Hypophosphatasia (HPP) is a rare metabolic disorder characterized by low tissue‐nonspecific alkaline phosphatase (TNSALP) typically caused by ALPL gene mutations. HPP is heterogeneous, with clinical presentation correlating with residual TNSALP activity and/or dominant‐negative effects (DNE). We measured residual activity and DNE for 155 ALPL variants by transient transfection and TNSALP enzymatic activity measurement. Ninety variants showed low residual activity and 24 showed DNE. These results encompass all missense variants with carrier frequencies above 1/25,000 from the Genome Aggregation Database.
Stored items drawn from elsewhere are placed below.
(* ===== verification/Quota.v ===== *)
(** * Quota (quota.go, quota_setup.go, quotacheck.go)

    On-disk dquots, the scan of all allocated inodes that recomputes them, and the creation
    of the quota inodes.  The Go maps from id to usage are [gmap]s. *)
From stdpp Require Import gmap.
From S2P Require Import Prelude Bytes Crc Extent Device Superblock SafeIO Inode FileRead Dir Lookup AgBlocks AllocTree Alloc InodeAlloc Refcount FileWrite LeafDir DirUpdate Namespace Attr.

Definition dqMagic := 0x4451.
Definition dqVersion := 1.
Definition dqBlkSize := 136.
Definition dqOffMagic := 0.
Definition dqOffVersion := 2.
Definition dqOffType := 3.
Definition dqOffID := 4.
Definition dqOffBCount := 40.
Definition dqOffICount := 48.
Definition dqOffCRC := 104 + 4.
Definition dqOffUUID := 120.
Definition dqTypeUser := 0x01.
Definition dqTypeProj := 0x02.
Definition dqTypeGroup := 0x04.
Definition inoOffProjidLo := 20.
Definition inoOffProjidHi := 24.

Definition xfsUQuotaAcct := 0x0001.
Definition xfsUQuotaEnfd := 0x0002.
Definition xfsUQuotaChkd := 0x0004.
Definition xfsPQuotaAcct := 0x0008.
Definition xfsGQuotaAcct := 0x0040.
Definition xfsGQuotaEnfd := 0x0080.
Definition xfsGQuotaChkd := 0x0100.
Definition xfsPQuotaEnfd := 0x0200.
Definition xfsPQuotaChkd := 0x0400.

Record QuotaConfig := mkQuotaConfig { qUser : bool; qGroup : bool; qProject : bool; qEnforce : bool }.
Definition isZero (q : QuotaConfig) : bool := negb (qUser q) && negb (qGroup q) && negb (qProject q).
Definition qflags (q : QuotaConfig) : Z :=
  let f := 0 in
  let f := if qUser q then
             let f := Z.lor f (Z.lor xfsUQuotaAcct xfsUQuotaChkd) in
             if qEnforce q then Z.lor f xfsUQuotaEnfd else f
           else f in
  let f := if qGroup q then
             let f := Z.lor f (Z.lor xfsGQuotaAcct xfsGQuotaChkd) in
             if qEnforce q then Z.lor f xfsGQuotaEnfd else f
           else f in
  if qProject q then
    let f := Z.lor f (Z.lor xfsPQuotaAcct xfsPQuotaChkd) in
    if qEnforce q then Z.lor f xfsPQuotaEnfd else f
  else f.

(** ** Dquot records *)
(** [buildDquot(dst[off:], ...)] on a buffer: the record at [off]. *)
Definition buildDquot (dst : bytes) (off : Z) (sb : superblock) (dqType id bcount icount : Z) : outcome bytes :=
  b ← clear_range dst off (off + dqBlkSize);
  b ← put16 b (off + dqOffMagic) dqMagic;
  b ← set_byte b (off + dqOffVersion) dqVersion;
  b ← set_byte b (off + dqOffType) dqType;
  b ← put32 b (off + dqOffID) id;
  b ← put64 b (off + dqOffBCount) bcount;
  b ← put64 b (off + dqOffICount) icount;
  if hasCRC sb then
    b ← copy_to b (off + dqOffUUID) (take 16 (uuid sb));
    rec ← sub b off (off + dqBlkSize);
    rec ← updateCRC rec dqOffCRC dqBlkSize;
    Ret (splice b off rec)
  else Ret b.
Definition dquotsPerBlock (sb : superblock) : Z := Z.quot (blockSize sb) dqBlkSize.

Definition acctMap : Type := gmap Z (Z * Z).   (* id -> (bcount, icount) *)
Definition usage (m : acctMap) (id : Z) : Z * Z := default (0, 0) (m !! id).
(** [add] of [quotaRecompute]. *)
Definition addUsage (m : acctMap) (id blocks : Z) : acctMap :=
  let '(b, c) := usage m id in <[id := (u64 (b + blocks), u64 (c + 1))]> m.
(** Dquots [0 .. perBlock) with the usage of [m]. *)
Definition dquotBlock (sb : superblock) (dqType : Z) (m : acctMap) (block : bytes) : outcome bytes :=
  for_acc (Z.to_nat (dquotsPerBlock sb)) 0 block (fun i block =>
    buildDquot block (i * dqBlkSize) sb dqType (u32 i) (usage m i).1 (usage m i).2).
Definition buildDquotBlock (sb : superblock) (dqType : Z) (block : bytes) : outcome bytes :=
  for_acc (Z.to_nat (dquotsPerBlock sb)) 0 block (fun i block =>
    buildDquot block (i * dqBlkSize) sb dqType (u32 i) 0 0).

Definition inodeProjid (raw : bytes) : outcome Z :=
  hi ← be16 raw inoOffProjidHi;
  lo ← be16 raw inoOffProjidLo;
  Ret (Z.lor (u32 (Z.shiftl hi 16)) lo).

(** The three accounts, and the charge of one inode to them. *)
Definition accounts : Type := acctMap * acctMap * acctMap.
Definition chargeInode (i : inode) (a : accounts) : outcome accounts :=
  let '(user, group, proj) := a in
  if imode i =? 0 then Ret a
  else
    uid ← be32 (iraw i) inoOffUID;
    gid ← be32 (iraw i) inoOffGID;
    pid ← inodeProjid (iraw i);
    Ret (addUsage user uid (inBlocks i), addUsage group gid (inBlocks i), addUsage proj pid (inBlocks i)).

Section Quota.
Context {SIO : SafeIO} {D : Type} {Dev : Device D}.
Variables (partOff : Z) (sb : superblock) (tfuel ofuel : nat) (now : Z -> Z * Z) (clk : Z * Z).
Let W := World D.

(** ** The scan *)
(** [n] bounds the remaining steps, as the code's counters do. *)
Fixpoint enumDescend (n : nat) (r : D) (ag agRel : Z) : outcome Z :=
  match n with
  | O => Fail (Errorf "inobt descent too deep")
  | S n' =>
      blk ← readAGBlock partOff sb r ag agRel;
      level ← be16 blk 4;
      if level =? 0 then Ret agRel
      else
        let hdrSize := agBTreeHdrSize sb in
        child ← be32 blk (hdrSize + inobtMaxInternal (zlen blk) hdrSize * inobtKeySize);
        enumDescend n' r ag child
  end.
Fixpoint enumLeaves {A} (n : nat) (r : D) (ag agRel : Z) (fn : Z * Z -> A -> outcome A) (acc : A) : outcome A :=
  if agRel =? nullAgb then Ret acc
  else
    match n with
    | O => Fail (Errorf "inobt leaf chain too long")
    | S n' =>
        blk ← readAGBlock partOff sb r ag agRel;
        numrecs ← be16 blk 6;
        let hdrSize := agBTreeHdrSize sb in
        failif (zlen blk <? hdrSize + numrecs * inobtRecSize) (Errorf "inobt numrecs overflows block");;
        acc ← for_acc (Z.to_nat numrecs) 0 acc (fun i acc =>
          let off := hdrSize + i * inobtRecSize in
          startIno ← be32 blk off;
          irFree ← be64 blk (off + 8);
          fn (startIno, irFree) acc);
        next ← be32 blk 12;
        enumLeaves n' r ag next fn acc
    end.
Definition inobtEnumerate {A} (r : D) (ag : Z) (fn : Z * Z -> A -> outcome A) (acc : A) : outcome A :=
  let steps := Z.to_nat (allocBTreeMaxSteps + 1) in
  agi ← agiBlock partOff sb r ag;
  root ← be32 agi agiOffRoot;
  leaf ← enumDescend steps r ag root;
  enumLeaves steps r ag leaf fn acc.

(** The callback of [quotaRecompute]: the 64 slots of one chunk record. *)
Definition exemptIno (ino : Z) : bool := (ino =? uQuotino sb) || (ino =? gQuotino sb) || (ino =? pQuotino sb).
Definition chargeChunk (r : D) (ag : Z) (rec : Z * Z) (a : accounts) : outcome accounts :=
  for_acc (Z.to_nat inobtChunkInodes) 0 a (fun bit a =>
    if Z.testbit rec.2 bit then Ret a
    else
      let ino := inoFromAGRel sb ag (u32 (rec.1 + bit)) in
      if exemptIno ino then Ret a
      else i ← readInode r partOff sb ino; chargeInode i a).
Definition quotaScan (r : D) : outcome accounts :=
  for_acc (Z.to_nat (agCount sb)) 0 (∅, ∅, ∅) (fun ag a => inobtEnumerate r ag (chargeChunk r ag) a).

Definition quotaWriteDquots (qino dqType : Z) (m : acctMap) : M W unit :=
  let perBlock := dquotsPerBlock sb in
  if existsb (fun kv => perBlock <=? kv.1) (map_to_list m) then failM (Errorf "quota id exceeds single dquot block")
  else
    i ← readD (fun r => readInode r partOff sb qino);
    exts ← lift (inlineExtents i);
    match exts with
    | [] => failM (Errorf "quota inode has no data block")
    | e :: _ =>
        block ← lift (dquotBlock sb dqType m (make_bytes (blockSize sb)));
        writeBlocksData partOff sb (startBlock e) 1 block
    end.
Definition quotaRecompute : M W unit :=
  if quotaFlags sb =? 0 then mret tt
  else
    a ← readD quotaScan;
    let '(user, group, proj) := a in
    (if negb (uQuotino sb =? 0) then quotaWriteDquots (uQuotino sb) dqTypeUser user else mret tt);;
    (if negb (gQuotino sb =? 0) then quotaWriteDquots (gQuotino sb) dqTypeGroup group else mret tt);;
    (if negb (pQuotino sb =? 0) then quotaWriteDquots (pQuotino sb) dqTypeProj proj else mret tt).

(** [mkQuotaInode] of [setupQuota]. *)
Definition mkQuotaInode (dqType : Z) : M W Z :=
  ino ← allocInode partOff sb tfuel ofuel now 0;
  blk ← allocBlocks partOff sb tfuel ofuel 0 1;
  let mode := 0x8000 in
  buf ← lift (initInodeV3 clk (make_bytes (inodeSize sb)) ino mode 1 (uuid sb));
  i ← lift (setInodeFormat (freshInode ino mode buf) inodeFmtExtents);
  i ← lift (setInodeSize i 0);
  i ← lift (setInodeNBlocks i 1);
  i ← lift (setInodeNExtents i 1);
  i ← lift (writeExtentList i [mkExtent 0 blk 1 false]);
  writeInode partOff sb i;;
  data ← lift (buildDquotBlock sb dqType (make_bytes (blockSize sb)));
  writeBlocksData partOff sb blk 1 data;;
  mret ino.
End Quota.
We used resulting data as a reference to develop a new computational algorithm that scores ALPL missense variants and predicts high/low TNSALP enzymatic activity. Our approach measures the effects of amino acid changes on TNSALP dimer stability with a physics‐based implicit solvent energy model. We predict mutation deleteriousness with high specificity, achieving a true‐positive rate of 0.63 with false‐positive rate of 0, with an area under receiver operating curve (AUC) of 0.9, better than all in silico predictors tested. Combining this algorithm with other in silico approaches can further increase performance, reaching an AUC of 0.94. This study expands our understanding of HPP heterogeneity and genotype/phenotype relationships with the aim of improving clinical ALPL variant interpretation.